Plaintiff attempts to make a tort action out of what at best would be a breach of contract for failure to complete the work within an agreed period of time. The plaintiff does not show a right to recover on a contract, for there is no allegation that time was of the essence of the contract, or that the work was agreed to be done within any specified time, or that defendants failed to perform within the agreed time.

This rule of law has been very recently restated by the Court of Appeals in the case of Adams v. Clark (239 N. Y. 403), where Judge Pound wrote: Mere promissory statements as to what will be done in the future are not actionable. (People v. Miller, 169 *438N. Y. 339, 350.) * * *. Disappointed hopes are not the basis of legal liability. If they were, no one, without making himself liable for damages, could innocently and in good faith say that he would advance money in aid of an embarrassed enterprise and then change his mind when it developed that the situation was not as rose colored as good-natured optimism had pictured it when the promise was made. Proof of failure to keep a promise may tend to establish the intent not to keep it, but common experience teaches us that such proof is not conclusive; that the making of an unkept promise does not imply of necessity in all cases a present intention not to keep the promise.”

In Urtz v. N. Y. C. & H. R. R. R. Co. (202 N. Y. 170) the court considered the question as to whether the mere allegation of fraud and deceit was sufficient to warrant a recovery of damage. It said: In an action for the recovery of damages caused by the fraud of the defendant, the plaintiff must allege and prove that he has been injured by the fraud which he charges. The essential constituents of the action are firmly fixed and are tersely stated in Arthur v. Griswold (55 N. Y. 400), as, 'representation, falsity, scienter, deception and injury.’ Pecuniary loss to the deceived party is absolutely essential to the maintenance of the action. Fraud and deceit alone do not warrant the recovery of damages. Deceit and injury must concur. (Taylor v. Guest, 58 N. Y. 262; Ettlinger v. Weil, 184 N. Y. 179.)”
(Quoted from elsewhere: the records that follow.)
(** * Visual-regression comparison pipeline (app.py): model and properties

    A shallow embedding of [app.py].  The program talks to the network, to a
    headless browser, to the file system and to image libraries; those
    collaborators are gathered in a record [World] of oracles, and every
    function of the program is a definition over an arbitrary [World].
    Python exceptions are values of [exn]; a computation returns a
    [result] together with the list of observable events it produced
    (requests issued, browsers started and quit, files written, lines
    printed), in the order the program produces them. *)

From Stdlib Require Import String Ascii List ZArith QArith Qround Bool Arith Lia.
From Stdlib Require Import Permutation DecimalString DecimalNat Lqa.
Import ListNotations.

Local Open Scope string_scope.
Local Open Scope list_scope.
Local Open Scope nat_scope.

(** String concatenation, as in Python's [+] and f-strings. *)
Infix "+++" := String.append (at level 60, right associativity).

(** ** Exceptions and results *)

(** The subclasses of Python's [Exception] the program can meet. *)
Inductive exn : Type :=
| KeyError (key : string)
| IndexError
| TypeError
| AttributeError
| ValueError
| OSError
| HTTPError (status : Z)
| RequestException
| WebDriverException
| TimeoutException
| CvError
| RuntimeError (msg : string).

Definition str_exn (e : exn) : string :=
  match e with
  | KeyError k => "'" +++ k +++ "'"
  | IndexError => "list index out of range"
  | TypeError => "argument is not iterable"
  | AttributeError => "object has no attribute 'decode'"
  | ValueError => "invalid value"
  | OSError => "os error"
  | HTTPError _ => "http error"
  | RequestException => "request failed"
  | WebDriverException => "webdriver error"
  | TimeoutException => "timeout"
  | CvError => "cv2 assertion failed"
  | RuntimeError m => m
  end.

Inductive result (A : Type) : Type :=
| Ok (a : A)
| Raise (e : exn).
Arguments Ok {A} a.
Arguments Raise {A} e.

Definition bytes : Type := list Byte.byte.

(** ** Table cells, rows and the data frame *)

(** A cell of the sheet: text, a float or an integer ([get_all_records]
    turns numeric cells into numbers; the similarity columns hold floats). *)
Inductive cell : Type :=
| CStr (s : string)
| CNum (q : Q)
| CInt (z : Z).

(** A row of the frame: column label to cell, in column order. *)
Definition Row : Type := list (string * cell).

Fixpoint row_get (row : Row) (col : string) : option cell :=
  match row with
  | [] => None
  | (c, v) :: rest => if String.eqb c col then Some v else row_get rest col
  end.

(** [row[col]] *)
Definition row_getitem (row : Row) (col : string) : result cell :=
  match row_get row col with
  | Some v => Ok v
  | None => Raise (KeyError col)
  end.

(** Writes a cell of a row: an existing column is overwritten in place, a
    new column is added after the others. *)
Fixpoint row_set (row : Row) (col : string) (v : cell) : Row :=
  match row with
  | [] => [(col, v)]
  | (c, old) :: rest =>
      if String.eqb c col then (c, v) :: rest else (c, old) :: row_set rest col v
  end.

(** A frame: index label and row, in frame order. *)
Definition DataFrame : Type := list (nat * Row).

(** [pd.DataFrame(data)]: the labels are 0, 1, 2, ... *)
Fixpoint frame_from (start : nat) (data : list Row) : DataFrame :=
  match data with
  | [] => []
  | r :: rest => (start, r) :: frame_from (S start) rest
  end.

Definition pd_DataFrame (data : list Row) : DataFrame := frame_from 0 data.

Definition iterrows (df : DataFrame) : list (nat * Row) := df.

(** [df.at[index, col] = v]: the row labelled [index] is updated in place;
    a label the frame does not have adds a row at the end. *)
Fixpoint at_set (df : DataFrame) (index : nat) (col : string) (v : cell) : DataFrame :=
  match df with
  | [] => [(index, [(col, v)])]
  | (i, r) :: rest =>
      if Nat.eqb i index then (i, row_set r col v) :: rest
      else (i, r) :: at_set rest index col v
  end.

Fixpoint frame_row (df : DataFrame) (index : nat) : option Row :=
  match df with
  | [] => None
  | (i, r) :: rest => if Nat.eqb i index then Some r else frame_row rest index
  end.

(** [df.at[index, col]]; [None] is a missing row or a cell never written. *)
Definition at_get (df : DataFrame) (index : nat) (col : string) : option cell :=
  match frame_row df index with
  | Some r => row_get r col
  | None => None
  end.

(** ** Events *)

(** Options handed to [webdriver.Chrome]. *)
Record ChromeOptions : Type := mkOptions {
  arguments : list string;
  mobileEmulation : option string
}.

Inductive event : Type :=
| Print (msg : string)
| HttpGet (url : string) (timeout : nat)
| ChromeStart (opts : ChromeOptions)
| DriverGet (opts : ChromeOptions) (url : string)
| WaitBody (opts : ChromeOptions) (timeout : nat)
| Screenshot (opts : ChromeOptions)
| ChromeQuit (opts : ChromeOptions)
| MakeDirs (dir : string)
| FileWrite (path : string) (data : bytes)
| WorksheetUpdate (df : DataFrame)
| ToExcel (path : string) (df : DataFrame).

(** ** The event-recording error monad *)

Definition M (A : Type) : Type := (result A * list event)%type.

Definition ret {A} (a : A) : M A := (Ok a, []).
Definition raise {A} (e : exn) : M A := (Raise e, []).
Definition lift {A} (r : result A) : M A := (r, []).
Definition emit (ev : event) : M unit := (Ok tt, [ev]).
Definition print (msg : string) : M unit := emit (Print msg).

Definition bind {A B} (m : M A) (k : A -> M B) : M B :=
  match m with
  | (Ok a, t) => let (r, t') := k a in (r, t ++ t')
  | (Raise e, t) => (Raise e, t)
  end.

Notation "x <- m ;; k" := (bind m (fun x => k))
  (at level 61, m at next level, right associativity).
Notation "m ;; k" := (bind m (fun _ => k))
  (at level 61, right associativity).

(** [try: m except Exception as e: h e] *)
Definition try_except {A} (m : M A) (h : exn -> M A) : M A :=
  match m with
  | (Ok a, t) => (Ok a, t)
  | (Raise e, t) => let (r, t') := h e in (r, t ++ t')
  end.

(** [try: m finally: fin]: [fin] runs on every exit path of [m]; its own
    exception, if any, replaces the outcome of [m]. *)
Definition try_finally {A} (m : M A) (fin : M unit) : M A :=
  let (r, t) := m in
  let (rf, tf) := fin in
  (match rf with Ok _ => r | Raise e => Raise e end, t ++ tf).

Definition value {A} (m : M A) : result A := fst m.
Definition trace {A} (m : M A) : list event := snd m.
(** X15.  The name of a Test Result: for every file discovery keeps,
    the file name is the stem followed by [.py], and the stem itself
    starts with [test_]. *)
Theorem test_name_of_discovered_file (tf : Runner.test_file) :
  is_test_case tf →
  Runner.file_name tf = Runner.stem (Runner.file_name tf) +:+ ".py"
  ∧ startswith "test_" (Runner.stem (Runner.file_name tf)) = true.
Proof.
  intros (_ & Hsuffix & Hprefix).
  pose proof (stem_suffix (Runner.file_name tf)) as Hname.
  rewrite Hsuffix in Hname. split; [done|].
  apply prefix_test_before. by rewrite Hname.
Qed.

Lemma test_name_of_discovered_file_witness :
  Runner.file_name Examples.passing_file
  = Runner.stem (Runner.file_name Examples.passing_file) +:+ ".py"
  ∧ startswith "test_"
      (Runner.stem (Runner.file_name Examples.passing_file)) = true.
Proof.
  apply (test_name_of_discovered_file Examples.passing_file).
  repeat split; reflexivity.
Defined.

(** X16.  A file named by the convention: when [test_] occurs in the
    stem at its start only and the module has an attribute named like the
    stem, that attribute is what the runner calls, and the result of
    the file is what the call gives: the pair it returns, or a failure
    with the text of the exception of the call or of the unpacking, when
    that is an instance of [Exception]; any other exception leaves
    [run_test_case]. *)
Theorem run_test_case_by_convention
    (dir : string) (tf : Runner.test_file) (st st1 : state)
    (module : gmap string Runner.attr) (test_func : Runner.attr)
    (rest : string) :
  let name := Runner.stem (Runner.file_name tf) in
  name = "test_" +:+ rest →
  substr_in "test_" rest = false →
  Runner.file_has_spec tf = true →
  Runner.file_exec tf st = (Ret module, st1) →
  module !! name = Some test_func →
  Runner.find_test_func module name = Some test_func
  ∧ Runner.run_test_case dir tf st
    = match Runner.call test_func st1 with
      | (Ret (Runner.RetPair success message), st2) =>
          (Ret (name, success, message), st2)
      | (Ret (Runner.RetOther e), st2)
      | (Raise e, st2) =>
          if is_exception e
          then (Ret (name, false, "Test execution error: " +:+ exn_text e),
                st2)
          else (Raise e, st2)
      end.
Proof.
  intros name Hname Hrest Hspec Hexec Hattr.
  assert (Runner.find_test_func module name = Some test_func) as Hfind.
  { apply find_test_func_exact.
    rewrite Hname, (derived_name_is_stem rest Hrest). by rewrite <- Hname. }
  split; [done|].
  rewrite run_test_case_eq. simpl. fold name.
  by rewrite Hspec, Hexec, Hfind.
Qed.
Since the plaintiff has endeavored to allege a cause of action for the recovery of damages by reason of fraud, and since the facts alleged by plaintiff as constituting fraud were merely a representation of an expectation, and non-performance is not shown, and the. facts on which damage is predicated made known to the defendants, the facts alleged as a third cause of action do not constitute a cause of action.

The order appealed from should be reversed, with ten dollars costs and disbursements, and the motion for judgment dismissing the complaint granted, with ten dollars costs, on the ground that the complaint as to all three causes of action does not state facts sufficient to constitute a cause of action, with leave to plaintiff to serve an amended complaint on payment of said costs.

Clarke, P. J., Dowling, Merrell and McAvoy, JJ., concur.

Order reversed, with ten dollars costs and disbursements, and motion for judgment dismissing the complaint granted, with ten dollars costs, with leave to the plaintiff to serve an amended complaint within twenty days from service of order upon payment of said costs.